[AVAILABLE RECORDS — start]
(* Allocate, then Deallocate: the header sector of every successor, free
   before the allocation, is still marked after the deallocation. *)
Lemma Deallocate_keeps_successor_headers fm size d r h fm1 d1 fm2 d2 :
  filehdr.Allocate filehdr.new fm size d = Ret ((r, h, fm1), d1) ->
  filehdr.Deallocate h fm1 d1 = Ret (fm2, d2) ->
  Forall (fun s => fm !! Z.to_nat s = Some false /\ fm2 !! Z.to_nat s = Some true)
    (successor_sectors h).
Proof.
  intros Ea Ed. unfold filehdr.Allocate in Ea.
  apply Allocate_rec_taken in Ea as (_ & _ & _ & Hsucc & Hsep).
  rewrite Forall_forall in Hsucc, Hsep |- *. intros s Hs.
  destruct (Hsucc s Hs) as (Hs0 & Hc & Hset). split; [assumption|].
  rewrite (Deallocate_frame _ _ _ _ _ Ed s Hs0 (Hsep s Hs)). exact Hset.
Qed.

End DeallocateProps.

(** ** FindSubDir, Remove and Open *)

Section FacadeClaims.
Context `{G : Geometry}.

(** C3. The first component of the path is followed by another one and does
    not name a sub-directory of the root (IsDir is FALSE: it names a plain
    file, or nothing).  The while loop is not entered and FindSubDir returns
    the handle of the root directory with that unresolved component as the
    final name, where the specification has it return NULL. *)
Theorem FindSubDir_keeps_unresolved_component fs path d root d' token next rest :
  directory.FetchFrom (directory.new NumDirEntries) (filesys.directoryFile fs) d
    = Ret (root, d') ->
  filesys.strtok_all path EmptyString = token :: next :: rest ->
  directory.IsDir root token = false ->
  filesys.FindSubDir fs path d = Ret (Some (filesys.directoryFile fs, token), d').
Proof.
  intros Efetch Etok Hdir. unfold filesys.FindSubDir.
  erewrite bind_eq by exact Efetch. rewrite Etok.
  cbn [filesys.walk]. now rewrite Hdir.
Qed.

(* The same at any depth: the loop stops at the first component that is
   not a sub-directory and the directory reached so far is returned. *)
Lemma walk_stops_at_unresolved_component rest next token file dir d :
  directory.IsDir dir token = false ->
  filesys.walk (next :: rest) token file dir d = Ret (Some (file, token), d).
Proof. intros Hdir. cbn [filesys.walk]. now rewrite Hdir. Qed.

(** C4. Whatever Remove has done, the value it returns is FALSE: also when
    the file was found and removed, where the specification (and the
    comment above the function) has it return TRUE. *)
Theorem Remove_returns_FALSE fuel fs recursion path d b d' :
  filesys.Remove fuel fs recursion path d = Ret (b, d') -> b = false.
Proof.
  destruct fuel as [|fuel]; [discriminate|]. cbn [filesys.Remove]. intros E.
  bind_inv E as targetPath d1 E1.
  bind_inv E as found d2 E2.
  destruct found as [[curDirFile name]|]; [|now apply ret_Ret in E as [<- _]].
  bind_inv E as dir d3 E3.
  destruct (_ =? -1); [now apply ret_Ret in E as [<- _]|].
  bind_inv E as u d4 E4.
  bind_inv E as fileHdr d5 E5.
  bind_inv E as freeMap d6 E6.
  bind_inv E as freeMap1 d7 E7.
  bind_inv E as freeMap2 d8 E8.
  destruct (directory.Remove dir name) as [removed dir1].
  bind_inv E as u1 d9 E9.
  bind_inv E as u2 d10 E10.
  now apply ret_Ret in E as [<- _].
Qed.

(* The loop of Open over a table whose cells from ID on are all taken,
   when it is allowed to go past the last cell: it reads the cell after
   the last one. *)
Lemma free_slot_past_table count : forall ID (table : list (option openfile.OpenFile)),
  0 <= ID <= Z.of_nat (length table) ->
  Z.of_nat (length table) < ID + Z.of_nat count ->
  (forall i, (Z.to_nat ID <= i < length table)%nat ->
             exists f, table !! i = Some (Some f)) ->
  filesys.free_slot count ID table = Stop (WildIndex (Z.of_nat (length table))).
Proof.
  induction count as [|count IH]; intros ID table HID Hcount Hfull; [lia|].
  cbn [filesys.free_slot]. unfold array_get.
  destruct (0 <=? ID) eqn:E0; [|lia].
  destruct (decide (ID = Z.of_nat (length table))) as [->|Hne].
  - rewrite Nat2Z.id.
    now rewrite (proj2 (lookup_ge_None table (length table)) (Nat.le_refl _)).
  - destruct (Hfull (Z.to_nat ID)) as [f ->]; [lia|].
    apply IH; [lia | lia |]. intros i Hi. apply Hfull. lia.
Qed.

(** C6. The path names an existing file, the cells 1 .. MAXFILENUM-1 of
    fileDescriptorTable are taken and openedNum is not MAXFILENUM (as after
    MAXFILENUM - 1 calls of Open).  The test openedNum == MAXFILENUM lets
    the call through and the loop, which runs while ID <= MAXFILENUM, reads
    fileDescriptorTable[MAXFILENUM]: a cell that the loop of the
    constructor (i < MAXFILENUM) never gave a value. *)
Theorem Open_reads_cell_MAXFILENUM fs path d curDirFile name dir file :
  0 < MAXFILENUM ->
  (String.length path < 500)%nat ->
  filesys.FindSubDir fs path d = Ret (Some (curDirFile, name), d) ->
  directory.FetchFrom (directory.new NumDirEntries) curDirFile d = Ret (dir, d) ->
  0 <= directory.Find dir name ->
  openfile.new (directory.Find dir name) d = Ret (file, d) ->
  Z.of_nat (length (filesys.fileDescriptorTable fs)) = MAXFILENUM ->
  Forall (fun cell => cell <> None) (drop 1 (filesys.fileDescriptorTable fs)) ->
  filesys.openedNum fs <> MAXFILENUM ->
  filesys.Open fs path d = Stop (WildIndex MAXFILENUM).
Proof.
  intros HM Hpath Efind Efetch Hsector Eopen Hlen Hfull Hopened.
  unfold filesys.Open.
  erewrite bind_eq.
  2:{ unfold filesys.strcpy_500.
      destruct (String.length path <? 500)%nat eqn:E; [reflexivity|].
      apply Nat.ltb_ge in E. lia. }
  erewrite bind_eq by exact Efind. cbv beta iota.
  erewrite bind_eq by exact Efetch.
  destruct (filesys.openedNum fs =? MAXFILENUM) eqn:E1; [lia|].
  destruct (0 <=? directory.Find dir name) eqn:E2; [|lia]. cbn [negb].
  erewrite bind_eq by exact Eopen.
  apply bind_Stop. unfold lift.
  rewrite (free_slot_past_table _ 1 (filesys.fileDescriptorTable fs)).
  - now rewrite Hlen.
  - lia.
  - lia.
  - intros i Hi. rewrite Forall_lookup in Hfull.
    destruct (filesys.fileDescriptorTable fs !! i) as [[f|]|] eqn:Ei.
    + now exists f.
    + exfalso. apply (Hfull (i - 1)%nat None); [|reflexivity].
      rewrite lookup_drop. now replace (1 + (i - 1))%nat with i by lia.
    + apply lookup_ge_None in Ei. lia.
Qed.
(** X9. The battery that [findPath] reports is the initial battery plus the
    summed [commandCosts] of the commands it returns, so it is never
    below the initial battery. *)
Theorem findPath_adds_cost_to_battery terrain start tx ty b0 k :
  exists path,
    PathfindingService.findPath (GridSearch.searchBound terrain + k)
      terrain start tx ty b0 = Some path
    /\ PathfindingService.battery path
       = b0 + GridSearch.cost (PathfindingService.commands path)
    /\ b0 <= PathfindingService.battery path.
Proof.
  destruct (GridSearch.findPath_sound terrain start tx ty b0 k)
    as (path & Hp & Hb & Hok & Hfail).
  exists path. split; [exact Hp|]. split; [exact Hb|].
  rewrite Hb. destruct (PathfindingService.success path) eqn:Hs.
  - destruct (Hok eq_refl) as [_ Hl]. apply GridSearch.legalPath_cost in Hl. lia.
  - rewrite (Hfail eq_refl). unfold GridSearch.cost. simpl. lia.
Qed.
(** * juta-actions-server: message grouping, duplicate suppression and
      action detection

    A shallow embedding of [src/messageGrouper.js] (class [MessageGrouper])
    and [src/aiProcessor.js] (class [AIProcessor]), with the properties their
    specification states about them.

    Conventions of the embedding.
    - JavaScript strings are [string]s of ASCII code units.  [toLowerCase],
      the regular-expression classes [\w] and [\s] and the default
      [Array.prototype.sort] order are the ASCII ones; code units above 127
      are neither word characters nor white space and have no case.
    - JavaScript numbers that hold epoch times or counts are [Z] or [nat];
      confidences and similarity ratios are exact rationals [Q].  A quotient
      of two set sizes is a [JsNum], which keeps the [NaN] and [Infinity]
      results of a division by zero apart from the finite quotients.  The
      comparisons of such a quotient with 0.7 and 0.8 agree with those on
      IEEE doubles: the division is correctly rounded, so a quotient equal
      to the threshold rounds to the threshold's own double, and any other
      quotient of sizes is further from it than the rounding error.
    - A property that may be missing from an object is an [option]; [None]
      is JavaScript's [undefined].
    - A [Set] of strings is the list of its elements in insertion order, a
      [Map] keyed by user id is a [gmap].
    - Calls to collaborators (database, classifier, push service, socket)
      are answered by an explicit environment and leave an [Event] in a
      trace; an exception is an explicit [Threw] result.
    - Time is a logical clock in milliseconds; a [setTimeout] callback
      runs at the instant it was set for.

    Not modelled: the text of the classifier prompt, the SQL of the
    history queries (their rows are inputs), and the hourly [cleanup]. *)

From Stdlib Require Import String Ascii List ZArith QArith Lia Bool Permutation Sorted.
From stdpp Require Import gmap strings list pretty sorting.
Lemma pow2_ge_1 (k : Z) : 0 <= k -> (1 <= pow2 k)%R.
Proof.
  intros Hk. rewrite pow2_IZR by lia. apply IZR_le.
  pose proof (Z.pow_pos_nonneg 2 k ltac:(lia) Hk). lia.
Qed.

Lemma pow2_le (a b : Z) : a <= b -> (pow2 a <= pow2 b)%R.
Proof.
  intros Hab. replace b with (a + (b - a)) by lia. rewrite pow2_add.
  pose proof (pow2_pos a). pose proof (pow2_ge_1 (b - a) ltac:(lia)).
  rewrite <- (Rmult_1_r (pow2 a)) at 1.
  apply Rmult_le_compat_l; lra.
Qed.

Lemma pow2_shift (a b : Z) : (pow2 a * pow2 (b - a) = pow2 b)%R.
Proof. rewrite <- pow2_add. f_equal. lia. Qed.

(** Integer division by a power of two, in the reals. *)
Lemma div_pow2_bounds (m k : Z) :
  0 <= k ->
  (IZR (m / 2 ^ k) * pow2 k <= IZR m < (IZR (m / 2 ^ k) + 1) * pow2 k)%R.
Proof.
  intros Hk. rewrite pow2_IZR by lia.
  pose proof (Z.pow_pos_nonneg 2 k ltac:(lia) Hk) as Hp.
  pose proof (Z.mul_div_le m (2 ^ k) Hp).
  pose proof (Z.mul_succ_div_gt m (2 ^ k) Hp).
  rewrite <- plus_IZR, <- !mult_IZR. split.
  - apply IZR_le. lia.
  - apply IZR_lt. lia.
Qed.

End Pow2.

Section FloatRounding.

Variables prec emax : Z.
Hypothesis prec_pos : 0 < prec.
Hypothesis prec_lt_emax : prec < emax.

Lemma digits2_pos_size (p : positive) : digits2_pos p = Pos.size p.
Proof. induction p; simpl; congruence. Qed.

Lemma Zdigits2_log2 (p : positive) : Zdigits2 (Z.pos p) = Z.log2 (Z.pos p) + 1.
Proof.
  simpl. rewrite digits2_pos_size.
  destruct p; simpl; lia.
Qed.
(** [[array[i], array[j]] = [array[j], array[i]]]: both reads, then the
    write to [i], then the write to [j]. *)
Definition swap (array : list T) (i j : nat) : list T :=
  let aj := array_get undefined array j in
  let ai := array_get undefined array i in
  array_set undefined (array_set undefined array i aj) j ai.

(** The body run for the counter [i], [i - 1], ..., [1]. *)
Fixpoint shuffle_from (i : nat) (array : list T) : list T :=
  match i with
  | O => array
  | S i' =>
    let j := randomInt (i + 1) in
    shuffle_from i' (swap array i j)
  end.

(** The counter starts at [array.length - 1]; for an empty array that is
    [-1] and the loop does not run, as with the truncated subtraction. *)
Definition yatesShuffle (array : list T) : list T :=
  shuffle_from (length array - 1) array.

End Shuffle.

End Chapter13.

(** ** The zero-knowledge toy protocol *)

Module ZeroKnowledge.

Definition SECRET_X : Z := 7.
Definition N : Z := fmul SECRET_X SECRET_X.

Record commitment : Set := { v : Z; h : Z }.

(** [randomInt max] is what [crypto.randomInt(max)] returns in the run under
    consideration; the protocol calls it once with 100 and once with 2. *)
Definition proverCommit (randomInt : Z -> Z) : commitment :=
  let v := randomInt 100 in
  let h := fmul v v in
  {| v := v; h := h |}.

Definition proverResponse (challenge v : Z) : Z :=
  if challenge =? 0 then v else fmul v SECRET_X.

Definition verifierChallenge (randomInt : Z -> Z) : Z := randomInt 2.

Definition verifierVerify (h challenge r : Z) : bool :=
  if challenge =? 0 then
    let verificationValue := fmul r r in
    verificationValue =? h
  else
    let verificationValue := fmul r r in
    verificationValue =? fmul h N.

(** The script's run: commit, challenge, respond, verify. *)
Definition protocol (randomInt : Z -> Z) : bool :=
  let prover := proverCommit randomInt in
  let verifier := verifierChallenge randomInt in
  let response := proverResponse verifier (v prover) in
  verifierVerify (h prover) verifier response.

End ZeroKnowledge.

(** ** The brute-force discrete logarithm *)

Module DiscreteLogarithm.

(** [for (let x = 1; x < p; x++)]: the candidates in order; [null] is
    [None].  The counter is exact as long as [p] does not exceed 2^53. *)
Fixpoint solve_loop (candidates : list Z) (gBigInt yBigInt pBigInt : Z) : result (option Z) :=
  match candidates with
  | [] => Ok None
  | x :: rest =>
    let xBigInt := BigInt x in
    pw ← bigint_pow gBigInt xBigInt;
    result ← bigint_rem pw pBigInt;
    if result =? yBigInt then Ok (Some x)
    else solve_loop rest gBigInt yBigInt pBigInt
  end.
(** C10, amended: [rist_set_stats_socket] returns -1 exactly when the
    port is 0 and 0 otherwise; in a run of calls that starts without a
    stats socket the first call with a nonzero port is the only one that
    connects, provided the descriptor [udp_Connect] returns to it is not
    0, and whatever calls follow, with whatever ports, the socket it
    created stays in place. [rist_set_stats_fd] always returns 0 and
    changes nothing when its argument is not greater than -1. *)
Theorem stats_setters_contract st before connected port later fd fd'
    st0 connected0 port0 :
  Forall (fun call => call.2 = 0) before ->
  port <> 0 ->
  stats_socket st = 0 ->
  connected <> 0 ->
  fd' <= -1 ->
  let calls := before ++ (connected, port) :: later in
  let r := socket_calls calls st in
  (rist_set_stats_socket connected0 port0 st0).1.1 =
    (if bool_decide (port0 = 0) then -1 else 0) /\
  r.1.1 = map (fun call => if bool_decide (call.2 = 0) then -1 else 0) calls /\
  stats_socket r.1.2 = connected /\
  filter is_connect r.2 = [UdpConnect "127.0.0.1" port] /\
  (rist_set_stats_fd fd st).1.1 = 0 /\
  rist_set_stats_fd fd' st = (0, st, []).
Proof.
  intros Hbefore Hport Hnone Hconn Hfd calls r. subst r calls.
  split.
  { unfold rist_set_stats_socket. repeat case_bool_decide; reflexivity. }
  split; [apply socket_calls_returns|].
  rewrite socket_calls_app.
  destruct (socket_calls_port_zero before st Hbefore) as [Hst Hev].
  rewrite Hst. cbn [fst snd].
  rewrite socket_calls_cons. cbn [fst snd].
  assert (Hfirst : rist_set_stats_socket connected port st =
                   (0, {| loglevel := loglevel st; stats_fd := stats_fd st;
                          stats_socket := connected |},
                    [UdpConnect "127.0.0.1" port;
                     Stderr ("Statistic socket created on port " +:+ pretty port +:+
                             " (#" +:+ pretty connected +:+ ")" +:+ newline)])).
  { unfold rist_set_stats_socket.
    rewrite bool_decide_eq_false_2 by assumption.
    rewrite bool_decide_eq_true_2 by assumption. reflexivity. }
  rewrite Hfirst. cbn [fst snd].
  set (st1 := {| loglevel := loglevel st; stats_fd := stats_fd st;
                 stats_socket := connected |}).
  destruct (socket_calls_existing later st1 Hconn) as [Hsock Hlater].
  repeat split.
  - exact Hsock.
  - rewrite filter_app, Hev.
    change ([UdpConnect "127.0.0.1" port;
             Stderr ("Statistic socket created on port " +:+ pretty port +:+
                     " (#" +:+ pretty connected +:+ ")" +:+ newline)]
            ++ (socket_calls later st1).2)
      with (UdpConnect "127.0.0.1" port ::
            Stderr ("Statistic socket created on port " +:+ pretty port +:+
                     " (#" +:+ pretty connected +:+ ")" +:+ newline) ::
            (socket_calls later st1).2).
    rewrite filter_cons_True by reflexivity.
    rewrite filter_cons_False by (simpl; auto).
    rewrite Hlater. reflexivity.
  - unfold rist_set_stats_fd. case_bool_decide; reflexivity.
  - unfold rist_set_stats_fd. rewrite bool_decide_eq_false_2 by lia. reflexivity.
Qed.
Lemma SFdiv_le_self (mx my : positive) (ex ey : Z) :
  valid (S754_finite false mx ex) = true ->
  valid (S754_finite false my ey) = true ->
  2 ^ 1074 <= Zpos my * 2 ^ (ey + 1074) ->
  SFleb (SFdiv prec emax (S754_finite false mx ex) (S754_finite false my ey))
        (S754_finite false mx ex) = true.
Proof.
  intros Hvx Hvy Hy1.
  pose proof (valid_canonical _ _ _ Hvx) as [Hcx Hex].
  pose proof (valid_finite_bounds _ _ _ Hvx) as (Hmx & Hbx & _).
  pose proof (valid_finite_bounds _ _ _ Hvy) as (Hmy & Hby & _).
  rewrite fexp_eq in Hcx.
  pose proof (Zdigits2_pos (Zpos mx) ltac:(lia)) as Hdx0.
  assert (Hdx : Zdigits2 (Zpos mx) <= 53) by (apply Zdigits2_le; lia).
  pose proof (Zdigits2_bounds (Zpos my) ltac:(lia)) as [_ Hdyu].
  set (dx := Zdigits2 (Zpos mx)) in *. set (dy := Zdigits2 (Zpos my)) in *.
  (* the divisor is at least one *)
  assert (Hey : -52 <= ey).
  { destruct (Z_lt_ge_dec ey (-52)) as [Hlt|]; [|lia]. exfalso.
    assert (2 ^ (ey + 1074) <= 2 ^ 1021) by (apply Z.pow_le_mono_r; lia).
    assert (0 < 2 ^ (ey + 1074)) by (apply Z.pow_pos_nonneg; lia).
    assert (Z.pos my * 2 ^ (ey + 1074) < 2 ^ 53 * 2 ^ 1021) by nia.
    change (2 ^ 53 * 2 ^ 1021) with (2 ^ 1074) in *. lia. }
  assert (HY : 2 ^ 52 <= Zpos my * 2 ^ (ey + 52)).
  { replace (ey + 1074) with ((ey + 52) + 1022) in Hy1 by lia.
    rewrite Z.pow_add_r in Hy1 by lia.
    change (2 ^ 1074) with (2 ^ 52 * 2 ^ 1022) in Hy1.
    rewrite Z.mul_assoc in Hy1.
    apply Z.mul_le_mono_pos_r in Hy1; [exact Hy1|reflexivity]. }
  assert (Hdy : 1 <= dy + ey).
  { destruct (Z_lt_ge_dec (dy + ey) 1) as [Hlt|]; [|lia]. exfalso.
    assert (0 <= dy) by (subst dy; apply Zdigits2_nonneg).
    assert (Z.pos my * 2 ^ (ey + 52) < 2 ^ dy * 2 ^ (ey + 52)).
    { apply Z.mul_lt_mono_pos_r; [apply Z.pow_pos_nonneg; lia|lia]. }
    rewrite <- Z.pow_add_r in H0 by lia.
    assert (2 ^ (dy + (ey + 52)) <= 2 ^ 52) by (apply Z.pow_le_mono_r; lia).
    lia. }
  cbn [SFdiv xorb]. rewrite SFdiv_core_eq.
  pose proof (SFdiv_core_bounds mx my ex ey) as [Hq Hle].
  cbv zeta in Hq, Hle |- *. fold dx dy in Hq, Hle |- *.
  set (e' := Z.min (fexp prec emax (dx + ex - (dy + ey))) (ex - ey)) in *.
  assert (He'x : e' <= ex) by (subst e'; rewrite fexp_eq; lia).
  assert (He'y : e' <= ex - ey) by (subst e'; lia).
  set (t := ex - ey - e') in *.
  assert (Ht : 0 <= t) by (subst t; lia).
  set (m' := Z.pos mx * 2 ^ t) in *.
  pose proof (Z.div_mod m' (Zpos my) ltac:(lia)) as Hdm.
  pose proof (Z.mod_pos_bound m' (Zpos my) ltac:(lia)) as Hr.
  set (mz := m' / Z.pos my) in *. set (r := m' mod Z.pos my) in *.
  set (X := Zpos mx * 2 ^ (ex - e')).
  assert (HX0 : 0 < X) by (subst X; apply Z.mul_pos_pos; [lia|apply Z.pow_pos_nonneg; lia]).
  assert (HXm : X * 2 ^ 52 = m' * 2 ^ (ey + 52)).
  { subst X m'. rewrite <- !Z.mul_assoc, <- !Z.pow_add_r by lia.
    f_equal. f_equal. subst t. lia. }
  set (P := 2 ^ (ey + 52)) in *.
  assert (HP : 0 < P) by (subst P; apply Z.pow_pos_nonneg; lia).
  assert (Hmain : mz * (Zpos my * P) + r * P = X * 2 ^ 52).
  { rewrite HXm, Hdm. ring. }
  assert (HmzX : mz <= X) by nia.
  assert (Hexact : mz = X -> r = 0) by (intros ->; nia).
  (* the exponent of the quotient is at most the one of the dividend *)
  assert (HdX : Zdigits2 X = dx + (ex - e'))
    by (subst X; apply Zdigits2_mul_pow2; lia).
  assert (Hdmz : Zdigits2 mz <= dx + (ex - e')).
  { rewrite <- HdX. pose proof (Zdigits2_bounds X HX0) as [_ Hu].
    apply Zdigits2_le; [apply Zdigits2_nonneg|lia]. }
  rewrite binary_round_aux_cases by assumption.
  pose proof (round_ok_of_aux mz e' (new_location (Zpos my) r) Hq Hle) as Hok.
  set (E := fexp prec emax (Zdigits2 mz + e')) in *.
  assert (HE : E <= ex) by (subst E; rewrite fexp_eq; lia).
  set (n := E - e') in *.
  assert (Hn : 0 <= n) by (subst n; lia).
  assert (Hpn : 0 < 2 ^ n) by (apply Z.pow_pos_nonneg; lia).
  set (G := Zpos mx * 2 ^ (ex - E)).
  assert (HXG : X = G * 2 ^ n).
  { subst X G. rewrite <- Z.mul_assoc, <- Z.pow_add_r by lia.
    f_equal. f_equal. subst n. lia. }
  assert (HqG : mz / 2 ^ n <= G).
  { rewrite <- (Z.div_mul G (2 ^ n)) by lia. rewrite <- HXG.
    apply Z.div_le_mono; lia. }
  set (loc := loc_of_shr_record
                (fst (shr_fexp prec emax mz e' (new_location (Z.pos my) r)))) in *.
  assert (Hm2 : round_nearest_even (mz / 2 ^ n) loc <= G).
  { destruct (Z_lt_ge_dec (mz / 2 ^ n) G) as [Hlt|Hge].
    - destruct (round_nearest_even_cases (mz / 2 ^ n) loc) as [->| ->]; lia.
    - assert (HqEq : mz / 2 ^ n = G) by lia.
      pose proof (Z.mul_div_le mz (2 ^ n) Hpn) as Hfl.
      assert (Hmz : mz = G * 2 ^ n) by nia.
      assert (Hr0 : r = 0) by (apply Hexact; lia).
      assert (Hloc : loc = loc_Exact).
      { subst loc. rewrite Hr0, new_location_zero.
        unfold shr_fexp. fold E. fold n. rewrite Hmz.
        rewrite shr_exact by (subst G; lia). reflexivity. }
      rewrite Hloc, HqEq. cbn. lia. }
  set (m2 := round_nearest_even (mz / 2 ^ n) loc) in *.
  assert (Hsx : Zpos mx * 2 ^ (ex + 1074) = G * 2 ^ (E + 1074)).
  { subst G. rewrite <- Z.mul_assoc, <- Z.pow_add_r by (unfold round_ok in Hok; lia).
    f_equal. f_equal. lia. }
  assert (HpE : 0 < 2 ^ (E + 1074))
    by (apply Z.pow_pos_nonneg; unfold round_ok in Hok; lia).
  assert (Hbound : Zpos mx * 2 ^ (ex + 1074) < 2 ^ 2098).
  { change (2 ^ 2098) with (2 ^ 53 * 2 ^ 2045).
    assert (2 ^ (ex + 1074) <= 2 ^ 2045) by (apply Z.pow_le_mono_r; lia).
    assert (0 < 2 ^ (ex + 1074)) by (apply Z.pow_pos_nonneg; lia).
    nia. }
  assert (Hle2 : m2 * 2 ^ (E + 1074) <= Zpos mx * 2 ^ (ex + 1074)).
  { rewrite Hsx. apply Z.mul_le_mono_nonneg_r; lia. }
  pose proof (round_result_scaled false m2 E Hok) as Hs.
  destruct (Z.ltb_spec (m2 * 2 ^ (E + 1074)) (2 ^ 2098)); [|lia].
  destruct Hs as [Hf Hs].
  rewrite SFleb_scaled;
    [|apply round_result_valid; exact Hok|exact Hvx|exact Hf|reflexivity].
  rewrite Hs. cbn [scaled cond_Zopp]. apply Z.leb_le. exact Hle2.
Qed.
[AVAILABLE RECORDS — finish]
## [PROBLEM]
Provide only the number of lines in the material above that contain the word "Hlater".

## [OUTPUT BELOW]
2